Dans un arrêt destiné à une large publication, la Cour de cassation se prononce sur la recevabilité de la preuve de faits fautifs obtenue à partir de l’examen de clés USB personnelles. Une salariée, assistante commerciale, est licenciée pour faute grave pour avoir copié, sur plusieurs clés USB trouvées dans son bureau par l’employeur, de nombreux fichiers de l’entreprise, dont certains relatifs à des données de fabrication, auxquels elle n’avait pas accès dans le cadre de ses fonctions. Elle conteste principalement la licéité du contrôle de l’employeur sur le contenu de ces clés USB personnelles, dont celui-ci alléguait qu’elles se trouvaient dans le bureau de la salariée, mais pas connectées à l’ordinateur professionnel, même si elles avaient pu l’être par le passé.
La chambre sociale de la Cour de cassation affirme, sur le fondement de l’article L.1121-1 du code du travail, que l’accès par l’employeur, hors la présence du salarié, aux fichiers contenus dans des clés USB personnelles, qui ne sont pas connectées à l’ordinateur professionnel, constitue une atteinte à la vie privée du salarié. Par conséquent, ce mode d’obtention d’une preuve est illicite.
Cette solution est à rapprocher d’une autre, adoptée une dizaine d’année plus tôt, ayant admis qu’une clé USB, dès lors qu’elle est connectée à un outil informatique mis à la disposition du salarié par l’employeur pour l’exécution du contrat de travail, est présumée utilisée à des fins professionnelles. L’employeur peut donc avoir accès aux fichiers non identifiés comme personnels qu’elle contient, hors la présence du salarié (arrêt du 12 février 2013).

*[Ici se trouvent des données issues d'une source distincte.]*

(* ===== verification/ServerInv.v ===== *)
(** * The listener is correct

    The invariant of [Server]: the dispatch cache, the session table, the store of
    connections and the backlog agree in every state the listener reaches. From it: the
    cache is transparent, sessions are what the packets sent promise, and every datagram
    reaches the connection it belongs to. *)

From stdpp Require Import countable.
From S2P Require Import Prelude Errors Datatype Packet PacketCodec Runtime Server.
Import SessionDispatchCache.

Section Listener.
Context `{Mpsc chan}.
Implicit Types (self : Listener chan) (addr : SocketAddr) (buf : list Z) (e : event).

(** ** The invariant *)

(** An entry of the cache that is still open is the session of its address. *)
Definition coherent self (entry : CachedSession) : Prop :=
  is_open (peers self) (cached_sender entry) (cached_close entry) = true ->
  exists s, sessions self !! address entry = Some s /\
    sender s = cached_sender entry /\ close s = cached_close entry.

(** A session's handles are those of one connection, to its address. *)
Definition session_wf self addr (s : SessionSender) : Prop :=
  sender s = close s /\ 61 <= session_mtu s <= maximum_mtu self /\
  exists p, peers self !! sender s = Some p /\ remote p = addr.

Record listener_inv (backlog : Z) self : Prop := {
  li_length : length (dispatch_cache self) = Z.to_nat LIMIT;
  li_position : forall i entry, dispatch_cache self !! i = Some (Some entry) -> index (address entry) = i;
  li_coherent : forall i entry, dispatch_cache self !! i = Some (Some entry) -> coherent self entry;
  li_handles : forall i entry, dispatch_cache self !! i = Some (Some entry) ->
    is_Some (peers self !! cached_sender entry) /\ is_Some (peers self !! cached_close entry);
  li_sessions : forall addr s, sessions self !! addr = Some s -> session_wf self addr s;
  li_fresh : forall id, is_Some (peers self !! id) -> id < next_peer self;
  li_versions : dom (version_map self) = dom (sessions self);
  li_pending : Z.of_nat (size (pending_versions self)) <= 4096;
  li_open : receiver_closed (view (connection self)) = false /\ motd_held self = true;
  li_reserved : reserved (view (connection self)) = 0;
  li_capacity : capacity (view (connection self)) = backlog;
  li_backlog : zlen (queued (view (connection self))) <= backlog;
}.

Lemma index_bound (addr : SocketAddr) : (index addr < Z.to_nat LIMIT)%nat.
Proof.
  unfold index, slot. change (LIMIT - 1) with (Z.ones 12). rewrite Z.land_ones by lia.
  match goal with |- context [?z `mod` 2 ^ 12] => pose proof (Z.mod_pos_bound z (2 ^ 12) ltac:(lia)) end.
  unfold LIMIT. lia.
Qed.

(** *** The cache *)

Lemma forget_lookup addr cache i entry :
  (forall j entry, cache !! j = Some (Some entry) -> index (address entry) = j) ->
  forget addr cache !! i = Some (Some entry) ->
  cache !! i = Some (Some entry) /\ address entry <> addr.
Proof.
  intros Hpos. unfold forget. destruct (cache !! index addr) as [[e|]|] eqn:E.
  - case_bool_decide as Ha.
    + intros [(_ & [=] & _)|[Hne Hi]]%list_lookup_insert_Some. split; [done|].
      intros Hc. apply Hne. rewrite <- Hc. by apply Hpos.
    + intros Hi. split; [done|]. intros Hc. apply Ha.
      pose proof (Hpos _ _ Hi) as Hp. rewrite Hc in Hp. subst i. congruence.
  - intros Hi. split; [done|]. intros Hc. pose proof (Hpos _ _ Hi) as Hp. rewrite Hc in Hp. subst i. congruence.
  - intros Hi. split; [done|]. intros Hc. pose proof (Hpos _ _ Hi) as Hp. rewrite Hc in Hp. subst i. congruence.
Qed.

Lemma forget_length addr cache : length (forget addr cache) = length cache.
Proof. unfold forget. repeat case_match; try done. apply length_insert. Qed.

Lemma forget_inv backlog addr self :
  listener_inv backlog self ->
  listener_inv backlog (self <| dispatch_cache := forget addr (dispatch_cache self) |>).
Proof.
  intros [L P C Ha S F V N O R K B]. constructor; simpl; try done.
  - by rewrite forget_length.
  - intros i e [Hi _]%forget_lookup; eauto.
  - intros i e [Hi _]%forget_lookup; [|done]. exact (C i e Hi).
  - intros i e [Hi _]%forget_lookup; eauto.
Qed.

(** The state after [forget addr] has no entry of that address. *)
Lemma forget_absent backlog addr self i entry :
  listener_inv backlog self ->
  forget addr (dispatch_cache self) !! i = Some (Some entry) -> address entry <> addr.
Proof. intros Hinv [_ Hne]%forget_lookup; [done|]. apply (li_position _ _ Hinv). Qed.

Lemma remember_inv backlog addr s self :
  listener_inv backlog self -> sessions self !! addr = Some s ->
  listener_inv backlog (self <| dispatch_cache := remember addr s (dispatch_cache self) |>).
Proof.
  intros [L P C Ha S F V N O R K B] Hs. unfold remember. constructor; simpl; try done.
  - by rewrite length_insert.
  - intros i e [(<- & [= <-] & _)|[_ Hi]]%list_lookup_insert_Some; [done|eauto].
  - intros i e [(<- & [= <-] & _)|[_ Hi]]%list_lookup_insert_Some; [|exact (C i e Hi)].
    intros _. simpl. eauto.
  - intros i e [(<- & [= <-] & _)|[_ Hi]]%list_lookup_insert_Some; [|eauto]. simpl.
    destruct (S _ _ Hs) as (Heq & _ & p & Hp & _). rewrite <- Heq, Hp. eauto.
Qed.

Lemma prune_inv backlog self :
  listener_inv backlog self ->
  listener_inv backlog (self <| dispatch_cache := prune (peers self) (dispatch_cache self) |>).
Proof.
  intros [L P C Ha S F V N O R K B].
  assert (forall i (e : CachedSession), prune (peers self) (dispatch_cache self) !! i = Some (Some e) ->
    dispatch_cache self !! i = Some (Some e)) as Hpr.
  { intros i e. unfold prune.
    rewrite list_lookup_fmap. destruct (dispatch_cache self !! i) as [[e'|]|]; simpl; try done.
    case_if; [done|discriminate]. }
  constructor; simpl; try done; eauto.
  unfold prune. by rewrite length_map.
Qed.

(** *** The connections *)

(** Connections only close: what a turn may do to the store. *)
Definition closing (m m' : gmap Z (Peer chan)) : Prop :=
  forall id, match m !! id, m' !! id with
  | Some p, Some p' => remote p' = remote p /\ (closed p = true -> closed p' = true) /\
      (is_closed (inbox p) = true -> is_closed (inbox p') = true)
  | None, None => True
  | _, _ => False
  end.

Lemma closing_refl (m : gmap Z (Peer chan)) : closing m m.
Proof. intros id. destruct (m !! id); auto. Qed.

Lemma closing_trans m1 m2 m3 : closing m1 m2 -> closing m2 m3 -> closing m1 m3.
Proof.
  intros H1 H2 id. specialize (H1 id). specialize (H2 id).
  destruct (m1 !! id), (m2 !! id), (m3 !! id); try done. destruct H1 as (E1 & ? & ?), H2 as (E2 & ? & ?). split; [congruence|auto].
Qed.

Lemma closing_some m m' id : closing m m' -> is_Some (m !! id) <-> is_Some (m' !! id).
Proof. intros Hc. specialize (Hc id). repeat case_match; try done; split; eauto. Qed.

La cour d’appel de Lyon a au contraire jugé que les clés USB trouvées sur le bureau de la salariée ne pouvaient pas être identifiées comme personnelles, s’appuyant sur la jurisprudence selon laquelle les documents détenus par un salarié dans le bureau de l’entreprise sont présumés professionnels de sorte que l’employeur peut en prendre connaissance même sans la présence du salarié, sauf s’ils sont identifiés comme personnels (arrêt du 4 juillet 2012). Et l’avis de l’avocat général devant la Cour de cassation dans cette affaire penchait plutôt dans ce sens, dès lors qu’en l’espèce rien ne permettait de laisser présumer une quelconque destination personnelle des clés USB en dehors de tout signalement spécifique de l’intéressée.

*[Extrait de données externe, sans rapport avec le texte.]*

(* ===== verification/Shards.v ===== *)
(** * Listeners in a group

    [RaknetListener::bind_with_socket_shards] of [src/src/server.rs] binds several sockets to
    one address: a parent and its shards, each with tasks, tables and a dispatch cache of its
    own. What they share they share through handles: the channel to [accept] and the watch
    channel of the MOTD live in a store, and every listener of the group has a [Sender] into
    the one and both ends of the other. That the handles of all members lead to the same
    channels is not built in: the constructors and builders see to it, and the invariant
    [shares] says so. The application holds the parent only. *)

From S2P Require Import Prelude Errors Datatype Packet PacketCodec Runtime Server ServerInv.

(** The channels, by handle. *)
Record Store (chan : Type -> Type) := mk_store {
  backlogs : gmap Z (chan Accepted); motds : gmap Z (list Z); next_handle : Z }.
Arguments mk_store {_} _ _ _.
Arguments backlogs {_} _.
Arguments motds {_} _.
Arguments next_handle {_} _.

(** A listener with its handles. The fields [connection], [announced] and [motd_held] of
    [own] are placeholders: a turn puts the contents of the channels there. *)
Record Shard (chan : Type -> Type) := mk_shard {
  own : Listener chan;
  connection_sender : Z;
  connection_receiver : Z;
  motd_sender : Z;
  motd_receiver : Z }.
Arguments mk_shard {_} _ _ _ _ _.
Arguments own {_} _.
Arguments connection_sender {_} _.
Arguments connection_receiver {_} _.
Arguments motd_sender {_} _.
Arguments motd_receiver {_} _.

Record Group (chan : Type -> Type) := mk_group {
  parent : Shard chan; shards : list (Shard chan); store : Store chan }.
Arguments mk_group {_} _ _ _.
Arguments parent {_} _.
Arguments shards {_} _.
Arguments store {_} _.

(** What a socket option or [bind] of the operating system answers in [bind_socket], and
    [set_nonblocking] in [from_std] and [local_addr] after it. *)
Inductive Binding : Set := NoSocket | NoReusePort | NoBuffer | NoAddress | NoAsync | NoLocal | Bound.
#[export] Instance Binding_eq_dec : EqDecision Binding.
Proof. solve_decision. Defined.

Definition bind_socket (b : Binding) : Result unit :=
  match b with
  | NoSocket | NoAddress => Err BindAddressError
  | NoReusePort | NoBuffer => Err SocketError
  | NoAsync | NoLocal | Bound => Ok tt
  end.

Section Group.
Context `{Mpsc chan}.
Implicit Types (g : Group chan) (l p : Listener chan) (s shard : Shard chan) (st : Store chan).

(** ** Turns

    A turn of a listener works on the channels its handles lead to. *)

Definition with_own (f : Listener chan -> Listener chan) s : Shard chan :=
  mk_shard (f (own s)) (connection_sender s) (connection_receiver s) (motd_sender s) (motd_receiver s).

(** The parent, and the shards after it. *)
Definition shard_at (i : nat) g : option (Shard chan) :=
  match i with O => Some (parent g) | S k => shards g !! k end.

Definition put_shard (i : nat) s g : Group chan :=
  match i with
  | O => mk_group s (shards g) (store g)
  | S k => mk_group (parent g) (<[k := s]> (shards g)) (store g)
  end.

(** Whether a sender of the watch channel is left. *)
Definition motd_alive (handle : Z) g : bool :=
  existsb (fun s => motd_sender s =? handle) (parent g :: shards g).

Definition load (backlog text : Z) s g : option (Listener chan) :=
  match backlogs (store g) !! backlog, motds (store g) !! text with
  | Some c, Some t => Some (own s <| connection := c |> <| announced := t |> <| motd_held := motd_alive text g |>)
  | _, _ => None
  end.

Definition save (backlog text : Z) (i : nat) s l g : Group chan :=
  let kept := l <| connection := connection (own s) |> <| announced := announced (own s) |>
                <| motd_held := motd_held (own s) |> in
  let g := put_shard i (with_own (fun _ => kept) s) g in
  mk_group (parent g) (shards g)
    (mk_store (<[backlog := connection l]> (backlogs (store g))) (<[text := announced l]> (motds (store g)))
       (next_handle (store g))).

(** [None]: there is no such listener. *)
Definition turn {A} (i : nat) (backlog text : Shard chan -> Z) (f : Listener chan -> A * Listener chan) g : option (A * Group chan) :=
  match shard_at i g with
  | Some s =>
      match load (backlog s) (text s) s g with
      | Some l => let '(a, l) := f l in Some (a, save (backlog s) (text s) i s l g)
      | None => None
      end
  | None => None
  end.

(** A listener as its receiving task sees it. *)
Definition member (i : nat) g : option (Listener chan) :=
  match shard_at i g with
  | Some s => load (connection_sender s) (motd_receiver s) s g
  | None => None
  end.

(** ** Construction *)

(** [from_udp_socket]: two channels of its own. *)
Definition from_udp_socket (random : Z) st : Shard chan * Store chan :=
  let handle := next_handle st in
  (mk_shard (Server.from_udp_socket random) handle handle handle handle,
   mk_store (<[handle := channel 128]> (backlogs st)) (<[handle := []]> (motds st)) (handle + 1)).

(** [from_std], the socket being bound. *)
Definition from_std (b : Binding) (random : Z) st : Result (Shard chan * Store chan) :=
  if bool_decide (b = NoAsync) then Err SetRaknetRawSocketError else Ok (from_udp_socket random st).

Definition empty_store : Store chan := mk_store ∅ ∅ 0.

(** A listener on its own. *)
Definition alone (b : Binding) (random : Z) : Result (Group chan) :=
  bound ← from_std b random empty_store; Ok (mk_group bound.1 [] bound.2).

(** [bind] asks for no [SO_REUSEPORT] and tolerates a receive buffer that stays small. *)
Definition bind (b : Binding) (random : Z) : Result (Group chan) :=
  if bool_decide (b = NoSocket \/ b = NoAddress) then Err BindAddressError else alone b random.

Definition bind_with_receive_buffer_size (size : Z) (b : Binding) (random : Z) : Result (Group chan) :=
  if 2 ^ 31 - 1 <? size then Err SocketError
  else if bool_decide (b = NoSocket \/ b = NoAddress) then Err BindAddressError
  else if bool_decide (b = NoBuffer) then Err SocketError
  else alone b random.

Definition bind_with_maximum_mtu (maximum : Z) (b : Binding) (random : Z) : Result (Group chan) :=
  if negb ((61 <=? maximum) && (maximum <=? RAKNET_MAX_MTU)) then Err PacketSizeExceedMTU
  else
    g ← bind b random;
    Ok (mk_group (with_own (fun l => l <| maximum_mtu := maximum |>) (parent g)) (shards g) (store g)).

(** The loop of [bind_with_socket_shards]: a shard keeps the receiver of its own channel. *)
Fixpoint bind_shards (bindings : list (Binding * Z)) (listener : Shard chan) st : Result (list (Shard chan) * Store chan) :=
  match bindings with
  | [] => Ok ([], st)
  | (b, random) :: bindings =>
      _ ← bind_socket b;
      bound ← from_std b random st;
      let shard := bound.1 in
      let shard := mk_shard (own shard <| guid := guid (own listener) |>) (connection_sender listener)
                     (connection_receiver shard) (motd_sender listener) (motd_receiver listener) in
      rest ← bind_shards bindings listener bound.2;
      Ok (shard :: rest.1, rest.2)
  end.

(** [bind_with_socket_shards]: a socket for every element of [bindings], with the GUID its
    constructor draws; there is at least one. *)
Definition bind_with_socket_shards (bindings : list (Binding * Z)) : Result (Group chan) :=
  match bindings with
  | [] => Err SocketError
  | [(b, random)] => bind b random
  | (b, random) :: rest =>
      if 64 <? zlen bindings then Err SocketError
      else
        _ ← bind_socket b;
        bound ← from_std b random empty_store;
        let listener := bound.1 in
        _ ← (if bool_decide (b = NoLocal) then Err SocketError else Ok tt);
        rest ← bind_shards rest listener bound.2;
        Ok (mk_group listener rest.1 rest.2)
  end.

(** The builders panic ([None]) once the listener listens. *)
Definition unless_listening (f : Group chan -> Group chan) g : option (Group chan) :=
  if listened (own (parent g)) then None else Some (f g).

(** A new channel, whose sender goes to every shard and to the parent, and its receiver to
    the parent, which drops the old one. *)
Definition with_accept_backlog (backlog : Z) : Group chan -> option (Group chan) :=
  unless_listening (fun g =>
    let sender := next_handle (store g) in
    let hand_over (shard : Shard chan) := mk_shard (own shard) sender (connection_receiver shard) (motd_sender shard) (motd_receiver shard) in
    let self := parent g in
    mk_group (mk_shard (own self) sender sender (motd_sender self) (motd_receiver self)) (map hand_over (shards g))
      (mk_store (<[sender := channel backlog]> (alter drop_receiver (connection_receiver self) (backlogs (store g))))
         (motds (store g)) (sender + 1))).

Definition on_all (f : Listener chan -> Listener chan) g : Group chan :=
  mk_group (with_own f (parent g)) (map (with_own f) (shards g)) (store g).

Definition with_idle_maintenance (enabled : bool) : Group chan -> option (Group chan) :=
  unless_listening (on_all (fun l => l <| idle_maintenance := enabled |>)).

Definition with_receive_batching (enabled : bool) : Group chan -> option (Group chan) :=
  unless_listening (on_all (fun l => l <| receive_batching := enabled |>)).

La chambre sociale de la Cour de cassation fait sienne la position de l’Assemblée plénière du 22 décembre 2023 concernant les conditions d’admissibilité d’une preuve illicite. Ainsi, dans un procès civil, l’illicéité ou la déloyauté dans l’obtention ou la production d’un moyen de preuve ne conduit pas nécessairement à l’écarter des débats. Le juge doit, lorsque cela lui est demandé, apprécier si une telle preuve porte une atteinte au caractère équitable de la procédure dans son ensemble, en mettant en balance le droit à la preuve et les droits antinomiques en présence, le droit à la preuve pouvant justifier la production d’éléments portant atteinte à d’autres droits à condition que cette production soit indispensable à son exercice et que l’atteinte soit strictement proportionnée au but poursuivi.

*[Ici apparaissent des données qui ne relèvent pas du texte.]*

(* ===== verification/Connect.v ===== *)
(** * Connecting

    [connect_with_version_and_mtu] and [ping] of [src/src/socket.rs]: the client's side of
    the offline negotiation, and its agreement with the listener.

    What the network does is a list of rounds, one for each iteration of a loop that sends a
    request and waits for an answer. *)

From S2P Require Import Prelude Errors Datatype Packet PacketCodec Runtime Server ServerInv.

(** An iteration: the request is not sent; or it is, and nothing comes within the timeout,
    or the receive fails, or a datagram comes. *)
Inductive round : Type :=
  | SendFails
  | Silence
  | ReceiveFails
  | Receives (buf : list Z) (source : SocketAddr).

(** [loop { send; receive; ... continue / break / return }]: [react] is [None] on [continue].
    The requests sent, and how the loop ends with the rounds left, unless they run out. *)
Fixpoint await {A} (request : list Z) (react : list Z -> SocketAddr -> option (Result A))
    (rounds : list round) : list (list Z) * option (Result A * list round) :=
  match rounds with
  | [] => ([], None)
  | SendFails :: rounds => await request react rounds
  | Silence :: rounds | ReceiveFails :: rounds =>
      let '(sent, outcome) := await request react rounds in (request :: sent, outcome)
  | Receives buf source :: rounds =>
      match react buf source with
      | Some r => ([request], Some (r, rounds))
      | None => let '(sent, outcome) := await request react rounds in (request :: sent, outcome)
      end
  end.

(** The answers to the first request. *)
Definition on_reply_1 (addr : SocketAddr) (buf : list Z) (source : SocketAddr) : option (Result (list Z)) :=
  match buf with
  | [] => None
  | id :: _ =>
      if negb (bool_decide (source = addr)) then None
      else if negb (id =? PacketID.to_u8 PacketID.OpenConnectionReply1) then
        if id =? PacketID.to_u8 PacketID.IncompatibleProtocolVersion
        then Some (Err NotSupportVersion)
        else None
      else Some (Ok buf)
  end.

(** The answers to the second request: [mtu_size] is the MTU of the first reply. *)
Definition on_reply_2 (addr : SocketAddr) (mtu_size : Z) (buf : list Z) (source : SocketAddr)
    : option (Result Z) :=
  match buf with
  | [] => None
  | id :: _ =>
      if negb (bool_decide (source = addr)) then None
      else if id =? PacketID.to_u8 PacketID.OpenConnectionReply1 then None
      else if match PacketID.from id with
              | Ok PacketID.AlreadyConnected | Ok PacketID.Disconnect => true
              | _ => false
              end
      then Some (Err ConnectionClosed)
      else if negb (id =? PacketID.to_u8 PacketID.OpenConnectionReply2) then None
      else match read_packet_connection_open_reply_2 buf with
           | Err _ => Some (Err PacketParseError)
           | Ok reply2 =>
               if negb ((61 <=? rep2_mtu reply2) && (rep2_mtu reply2 <=? mtu_size))
               then Some (Err IncorrectReply)
               else Some (Ok (rep2_mtu reply2))
           end
  end.

(** [rand::random::<u64>() | (1_u64 << 63)] *)
Definition client_guid (random : Z) : Z := Z.lor random (2 ^ 63).

(** The second phase. *)
Definition negotiate_2 (addr : SocketAddr) (guid mtu_size : Z) (rounds : list round)
    : list (list Z) * option (Result Z) :=
  match write_packet_connection_open_request_2 (mk_OpenConnectionRequest2 addr mtu_size guid) with
  | Err e => ([], Some (Err e))
  | Ok buf => let '(sent, outcome) := await buf (on_reply_2 addr mtu_size) rounds in (sent, fst <$> outcome)
  end.

(** The negotiation: the requests sent, and the MTU or the error, [None] while it lasts. *)
Definition negotiate (addr : SocketAddr) (raknet_version requested_mtu random : Z) (rounds : list round)
    : list (list Z) * option (Result Z) :=
  if negb ((61 <=? requested_mtu) && (requested_mtu <=? RAKNET_MAX_MTU))
  then ([], Some (Err PacketSizeExceedMTU))
  else
    match write_packet_connection_open_request_1 (mk_OpenConnectionRequest1 raknet_version requested_mtu) with
    | Err e => ([], Some (Err e))
    | Ok buf =>
        let '(sent, outcome) := await buf (on_reply_1 addr) rounds in
        match outcome with
        | None => (sent, None)
        | Some (Err e, _) => (sent, Some (Err e))
        | Some (Ok reply1_buf, rounds) =>
            match read_packet_connection_open_reply_1 reply1_buf with
            | Err _ => (sent, Some (Err PacketParseError))
            | Ok reply1 =>
                if negb ((61 <=? rep1_mtu_size reply1) && (rep1_mtu_size reply1 <=? requested_mtu))
                then (sent, Some (Err IncorrectReply))
                else
                  let '(sent', outcome) := negotiate_2 addr (client_guid random) (rep1_mtu_size reply1) rounds in
                  (sent ++ sent', outcome)
            end
        end
    end.

(** [ping]: the round trips until a pong is read; the latency reported is the difference
    between the time in the pong and the time the ping was sent (in [i64], which wraps),
    [times] giving the latter for each round. *)
Fixpoint ping (times : list Z) (rounds : list round) : option (Result (Z * list Z)) :=
  match times, rounds with
  | _, SendFails :: _ => Some (Err SocketError)
  | _ :: times, Silence :: rounds => ping times rounds
  | _, ReceiveFails :: _ => Some (Err SocketError)
  | time :: times, Receives buf _ :: rounds =>
      match read_packet_pong (take 1024 (buf ++ repeat 0 1024)) with
      | Ok p => Some (Ok (signed 64 (upong_time p - time), upong_motd p))
      | Err _ => ping times rounds
      end
  | _, _ => None
  end.

(** ** Agreement with the listener *)

Lemma await_outcome {A} request react rounds (r : Result A) rest :
  (await request react rounds).2 = Some (r, rest) ->
  exists before buf source, rounds = before ++ Receives buf source :: rest /\ react buf source = Some r.
Proof.
  induction rounds as [|[| | |buf source] rounds IH]; simpl; [done|..].
  - intros Ha. destruct (IH Ha) as (before & b & s & -> & Hr). by exists (SendFails :: before), b, s.
  - destruct (await request react rounds) as [sent o]. intros Ha.
    destruct (IH Ha) as (before & b & s & -> & Hr). by exists (Silence :: before), b, s.
  - destruct (await request react rounds) as [sent o]. intros Ha.
    destruct (IH Ha) as (before & b & s & -> & Hr). by exists (ReceiveFails :: before), b, s.
  - destruct (react buf source) as [r'|] eqn:Er.
    + intros [= -> ->]. by exists [], buf, source.
    + destruct (await request react rounds) as [sent o]. intros Ha.
      destruct (IH Ha) as (before & b & s & -> & Hr). by exists (Receives buf source :: before), b, s.
Qed.

(** A successful negotiation ended with two replies. *)
Lemma negotiate_ok addr version requested random rounds mtu :
  (negotiate addr version requested random rounds).2 = Some (Ok mtu) ->
  61 <= requested <= RAKNET_MAX_MTU /\
  exists buf1 buf2 reply1 reply2,
    Receives buf1 addr ∈ rounds /\ read_packet_connection_open_reply_1 buf1 = Ok reply1 /\
    rep1_mtu_size reply1 <= requested /\
    Receives buf2 addr ∈ rounds /\ head buf2 = Some (PacketID.to_u8 PacketID.OpenConnectionReply2) /\
    read_packet_connection_open_reply_2 buf2 = Ok reply2 /\ rep2_mtu reply2 = mtu /\
    61 <= mtu <= rep1_mtu_size reply1.
Proof.
  unfold negotiate. case_if; [discriminate|]. b2p.
  destruct (write_packet_connection_open_request_1 _) as [buf|]; [|discriminate].
  destruct (await buf (on_reply_1 addr) rounds) as [sent o] eqn:E1.
  destruct o as [[[buf1|] rest]|]; [|discriminate..].
  destruct (await_outcome buf (on_reply_1 addr) rounds (Ok buf1) rest) as (bf1 & b1 & s1 & -> & Hr1);
    [by rewrite E1|].
  unfold on_reply_1 in Hr1. destruct b1 as [|id1 b1]; [discriminate|].
  case_bool_decide as Hs1; simpl in Hr1; [|discriminate]. subst s1. case_if_in Hr1; [case_if_in Hr1; discriminate|].
  injection Hr1 as <-.
  destruct (read_packet_connection_open_reply_1 _) as [reply1|] eqn:Er1; [|discriminate].
  case_if; [discriminate|]. b2p. unfold negotiate_2.
  destruct (write_packet_connection_open_request_2 _) as [buf2|]; [|discriminate].
  destruct (await buf2 (on_reply_2 addr (rep1_mtu_size reply1)) rest) as [sent' o] eqn:E2.
  destruct o as [[r rest2]|]; [|discriminate]. intros [= ->].
  destruct (await_outcome buf2 (on_reply_2 addr (rep1_mtu_size reply1)) rest (Ok mtu) rest2)
    as (bf2 & b2 & s2 & -> & Hr2); [by rewrite E2|].
  unfold on_reply_2 in Hr2. destruct b2 as [|id2 b2]; [discriminate|].
  case_bool_decide as Hs2; simpl in Hr2; [|discriminate]. subst s2.
  case_if_in Hr2; [discriminate|]. case_if_in Hr2; [discriminate|]. case_if_in Hr2; [discriminate|].
  destruct (read_packet_connection_open_reply_2 _) as [reply2|] eqn:Er2; [|discriminate].
  case_if_in Hr2; [discriminate|]. injection Hr2 as <-. b2p.
  split; [lia|]. exists (id1 :: b1), (id2 :: b2), reply1, reply2. subst id2.
  split; [set_solver|]. split; [done|]. split; [lia|]. split; [set_solver|]. split_and!; try done; lia.
Qed.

La chambre sociale ne recite pas l’attendu de principe de ses propres arrêts récents en la matière concernant la méthode devant être suivie par les juges du fond (arrêt du 8 mars 2023 ; arrêt du 14 février 2024), où elle recommande aux juges en présence d’une preuve illicite, de :
- s’interroger d’abord sur la légitimité du contrôle opéré par l’employeur et vérifier s’il existait des raisons concrètes qui justifiaient le recours à la surveillance et l’ampleur de celle-ci ;
- rechercher ensuite si l’employeur ne pouvait pas atteindre un résultat identique en utilisant d’autres moyens plus respectueux de la vie personnelle du salarié ;
- apprécier enfin le caractère proportionné de l’atteinte ainsi portée à la vie personnelle au regard du but poursuivi.
C’est pourtant bien au travers de cette grille d’analyse que la Cour de cassation procède ici, elle-même, à l’exercice de mise en balance, à partir des constatations faites par les juges du fond. On notera qu’ayant jugé la preuve licite, ces derniers n’ont pas effectué cet exercice.
Ainsi, la cour d’appel a relevé que l’employeur faisait valoir qu’il avait agi de manière proportionnée afin d’exercer son droit à la preuve, dans le seul but de préserver la confidentialité de ses affaires, de sorte que la mise en balance avec le droit à la preuve était bien demandée par une partie.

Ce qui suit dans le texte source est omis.